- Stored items
◇ ◇ ◇ ◇ ◇ ◇ ◇

(* ===== verification/BankAccount.v ===== *)
(** * Positions and their bank

    [BankAccountWrapper] ([state/marginfi_account.rs]): one position of an
    account together with its bank.  The wrapper of the code borrows both
    mutably; here it is a pair of values, [find] and [find_or_create] return
    the index of the slot it came from, and [write_back] stores the position
    again.  The emissions events and logs are left out. *)
From S2P Require Import Prelude Errors Fixed Constants Utils GroupState InterestRate BankState Account.

Inductive BalanceIncreaseType : Set := IncAny | RepayOnly | DepositOnly | BypassDepositLimit.
Inductive BalanceDecreaseType : Set := DecAny | WithdrawOnly | BorrowOnly | BypassBorrowLimit.
#[export] Instance BalanceIncreaseType_eq_dec : EqDecision BalanceIncreaseType.
Proof. solve_decision. Defined.
#[export] Instance BalanceDecreaseType_eq_dec : EqDecision BalanceDecreaseType.
Proof. solve_decision. Defined.

Module BankAccountWrapper.
Record BankAccountWrapper := mkWrapper { balance : Balance; bank : Bank }.

(** The first active position of the bank. *)
Definition find (bank_pk : Pubkey) (bank : Bank) (l : LendingAccount)
    : MarginfiResult (nat * BankAccountWrapper) :=
  let? i := ok_or (position (LendingAccount.is_position bank_pk) l) BankAccountNotFound in
  let? b := ok_or (l !! i) BankAccountNotFound in
  Ok (i, mkWrapper b bank).

(** [now] is [Clock::get()?.unix_timestamp]. *)
Definition find_or_create (bank_pk : Pubkey) (bank : Bank) (l : LendingAccount) (now : Z)
    : MarginfiResult (nat * LendingAccount * BankAccountWrapper) :=
  match position (LendingAccount.is_position bank_pk) l with
  | Some balance_index =>
      let? b := ok_or (l !! balance_index) BankAccountNotFound in
      Ok (balance_index, l, mkWrapper b bank)
  | None =>
      let? empty_index := ok_or (LendingAccount.get_first_empty_balance l)
                            LendingAccountBalanceSlotsFull in
      let b := Balance.opened bank_pk (i64_as_u64 now) in
      Ok (empty_index, <[empty_index := b]> l, mkWrapper b bank)
  end.

Definition write_back (i : nat) (w : BankAccountWrapper) (l : LendingAccount) : LendingAccount :=
  <[i := balance w]> l.

Section Ops.
Context {F : FixedOps}.

Definition calc_emissions (period balance_amount : I80F48) (mint_decimals : Z)
    (emissions_rate : I80F48) : MarginfiResult I80F48 :=
  let? exponent := index EXP_10_I80F48 mint_decimals in
  let? balance_amount_ui := math (checked_div balance_amount exponent) in
  let? e := math (checked_mul period balance_amount_ui) in
  let? e := math (checked_div e SECONDS_PER_YEAR) in
  math (checked_mul e emissions_rate).

(** The amount emissions accrue on: the side of the position, if
    emissions are active for it. *)
Definition emissions_base (w : BankAccountWrapper) : MarginfiResult (option I80F48) :=
  let? side := Balance.get_side (balance w) in
  match side, Bank.get_flag (bank w) EMISSIONS_FLAG_LENDING_ACTIVE,
        Bank.get_flag (bank w) EMISSIONS_FLAG_BORROW_ACTIVE with
  | Some Assets, true, _ =>
      let? a := Bank.get_asset_amount (bank w) (Balance.asset_shares (balance w)) in Ok (Some a)
  | Some Liabilities, _, true =>
      let? a := Bank.get_liability_amount (bank w) (Balance.liability_shares (balance w)) in
      Ok (Some a)
  | _, _, _ => Ok None
  end.

Definition claim_emissions (w : BankAccountWrapper) (current_timestamp : Z)
    : MarginfiResult BankAccountWrapper :=
  let? base := emissions_base w in
  let? w :=
    match base with
    | Some balance_amount =>
        let last_update :=
          if Balance.last_update (balance w) <? MIN_EMISSIONS_START_TIME then current_timestamp
          else Balance.last_update (balance w) in
        let? period := math (u64_checked_sub current_timestamp last_update) in
        let? emissions := calc_emissions (from_num period) balance_amount
                            (Bank.mint_decimals (bank w))
                            (from_num (Bank.emissions_rate (bank w))) in
        let emissions_real := Z.min emissions (Bank.emissions_remaining (bank w)) in
        let? outstanding := math (checked_add (Balance.emissions_outstanding (balance w))
                                    emissions_real) in
        let? remaining := math (checked_sub (Bank.emissions_remaining (bank w)) emissions_real) in
        Ok (mkWrapper (Balance.with_emissions_outstanding outstanding (balance w))
              (Bank.with_emissions_remaining remaining (bank w)))
    | None => Ok w
    end in
  Ok (mkWrapper (Balance.with_last_update current_timestamp (balance w)) (bank w)).

(** The user's part and the rest: [(min(current, delta), max(delta - current, 0))]. *)
Definition split_delta (current delta : I80F48) : MarginfiResult (I80F48 * I80F48) :=
  let? rest := math (checked_sub delta current) in
  Ok (Z.min current delta, Z.max rest ZERO).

◇ ◇ ◇ ◇ ◇ ◇ ◇

- TASK PROMPT
Return the entries exactly through the "left out. *)" line.

- FINISHED TASK
(* ===== verification/BankAccount.v ===== *)
(** * Positions and their bank

    [BankAccountWrapper] ([state/marginfi_account.rs]): one position of an
    account together with its bank.  The wrapper of the code borrows both
    mutably; here it is a pair of values, [find] and [find_or_create] return
    the index of the slot it came from, and [write_back] stores the position
    again.  The emissions events and logs are left out. *)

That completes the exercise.